Santos Niños Inocentes, mártires
Fecha: 28 de
diciembre
Canonización:
bíblico
Hagiografía: Abel Della Costa
Elogio: Fiesta de los Santos Inocentes, mártires, niños que fueron ejecutados en Belén de Judea por el impío rey Herodes, para que pereciera con ellos el niño Jesús, a quien habían adorado los Magos. Fueron honrados como mártires desde los primeros siglos de la Iglesia, primicia de todos los que habían de derramar su sangre por Dios y el Cordero.
Tradiciones, refranes,
devociones: Una
tradición muy arraigada en varios países católicos es la de la «broma de
inocentes», que toma diversas formas según los sitios, pero que en general
consiste en tratar de que alguien caiga desprevenido en ella. En México, por
ejemplo, se pide dinero ese día y, por supuesto, si el inocente lo prestó,
problema de él... en España se acostumbraba -en la actualidad menos- a dar
noticias falsas por los medios de difusión, etc. Como toda celebración de
mártires, no es un día de luto, sino que expresa el triunfo de la debilidad de
Cristo por sobre la fuerza del mundo.
Entonces Herodes, al ver que había sido burlado por los
magos, se enfureció terriblemente y envió a matar a todos los niños de Belén y
de toda su comarca, de dos años para abajo, según el tiempo que había precisado
por los magos.
Entonces se cumplió el oráculo del profeta Jeremías: Un clamor se ha oído en Ramá, mucho llanto y lamento: es Raquel que llora a sus hijos, y no quiere consolarse, porque ya no existen. (Mt 2,16-18)
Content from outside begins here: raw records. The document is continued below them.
Lemma db_Read_value {A} (unser : bytes -> option (A * bytes)) k v : db_Read unser k v = (x ← value k v ; fst <$> unser x).
Proof. unfold db_Read, value. by destruct (ldb_Get k (pdb v)). Qed.

Lemma db_Exists_value k v : db_Exists k v = bool_decide (is_Some (value k v)).
Proof. unfold db_Exists, value. by destruct (ldb_Get k (pdb v)). Qed.

Lemma value_WriteBatch k b v : value k (WriteBatch b v) = fold_left (apply_op k) (map (plain (obfuscate_key v)) (batch_ops b)) (value k v).
Proof.
  unfold value, WriteBatch. cbn [pdb obfuscate_key]. rewrite ldb_Get_Write. generalize (ldb_Get k (pdb v)) as r. induction (batch_ops b) as [|op ops IH]; intros r; [done|].
  cbn [map fold_left]. rewrite IH. f_equal. destruct op as [k' x|k']; cbn [apply_op plain]; by case_bool_decide.
Qed.

(** The operations of some batches *)
Definition ops_of (key : bytes) (l : list CDBBatch) : list db_op := concat (map (fun b => map (plain key) (batch_ops b)) l).

Lemma ops_of_app key l l' : ops_of key (l ++ l') = ops_of key l ++ ops_of key l'.
Proof. unfold ops_of. by rewrite map_app, concat_app. Qed.

Lemma write_batches_key l v : obfuscate_key (write_batches l v) = obfuscate_key v.
Proof. revert v. induction l as [|b l IH]; intros v; [done|]. unfold write_batches in *. cbn [fold_left]. by rewrite IH. Qed.

Lemma value_write_batches k l v : value k (write_batches l v) = fold_left (apply_op k) (ops_of (obfuscate_key v) l) (value k v).
Proof.
  revert v. induction l as [|b l IH]; intros v; [done|]. unfold write_batches, ops_of in *. cbn [fold_left map concat]. rewrite fold_left_app, IH. cbn [obfuscate_key WriteBatch].
  by rewrite value_WriteBatch.
Qed.

(** ** Keys *)

Lemma CoinEntry_inj o o' : valid_outpoint o -> valid_outpoint o' -> CoinEntry o = CoinEntry o' -> o = o'.
Proof.
  intros [Hh Hn] [Hh' Hn'] [= E]. apply app_inj_1 in E as [E1 E2]; [|congruence]. destruct o as [h n], o' as [h' n']. cbn [op_hash op_n] in *. subst h'. f_equal. unfold in_u in *.
  assert (R : ReadVarInt (2 ^ 32 - 1) (WriteVarInt n ++ []) = Some (n, [])) by (apply varint_round_trip_max; lia).
  rewrite E2, varint_round_trip_max in R by lia. congruence.
Qed.

(** ** Batches *)

Context (IsFullyValid : CPubKey -> bool) (Decompress : CPubKey -> option CPubKey) (batch_size : Z).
Los mártires que celebramos hoy son también, como san Juan Apóstol y san Esteban Protomártir, «comites Christi», escoltas de Cristo, de allí el puesto privilegiado de su celebración, en los días sucesivos a la Natividad. Sin embargo es muy difícil escribir sobre estos pequeños mártires, pequeños nada más que en edad, y doblemente difícil en la actualidad. Las dificultades son de dos órdenes: histórico y teológico.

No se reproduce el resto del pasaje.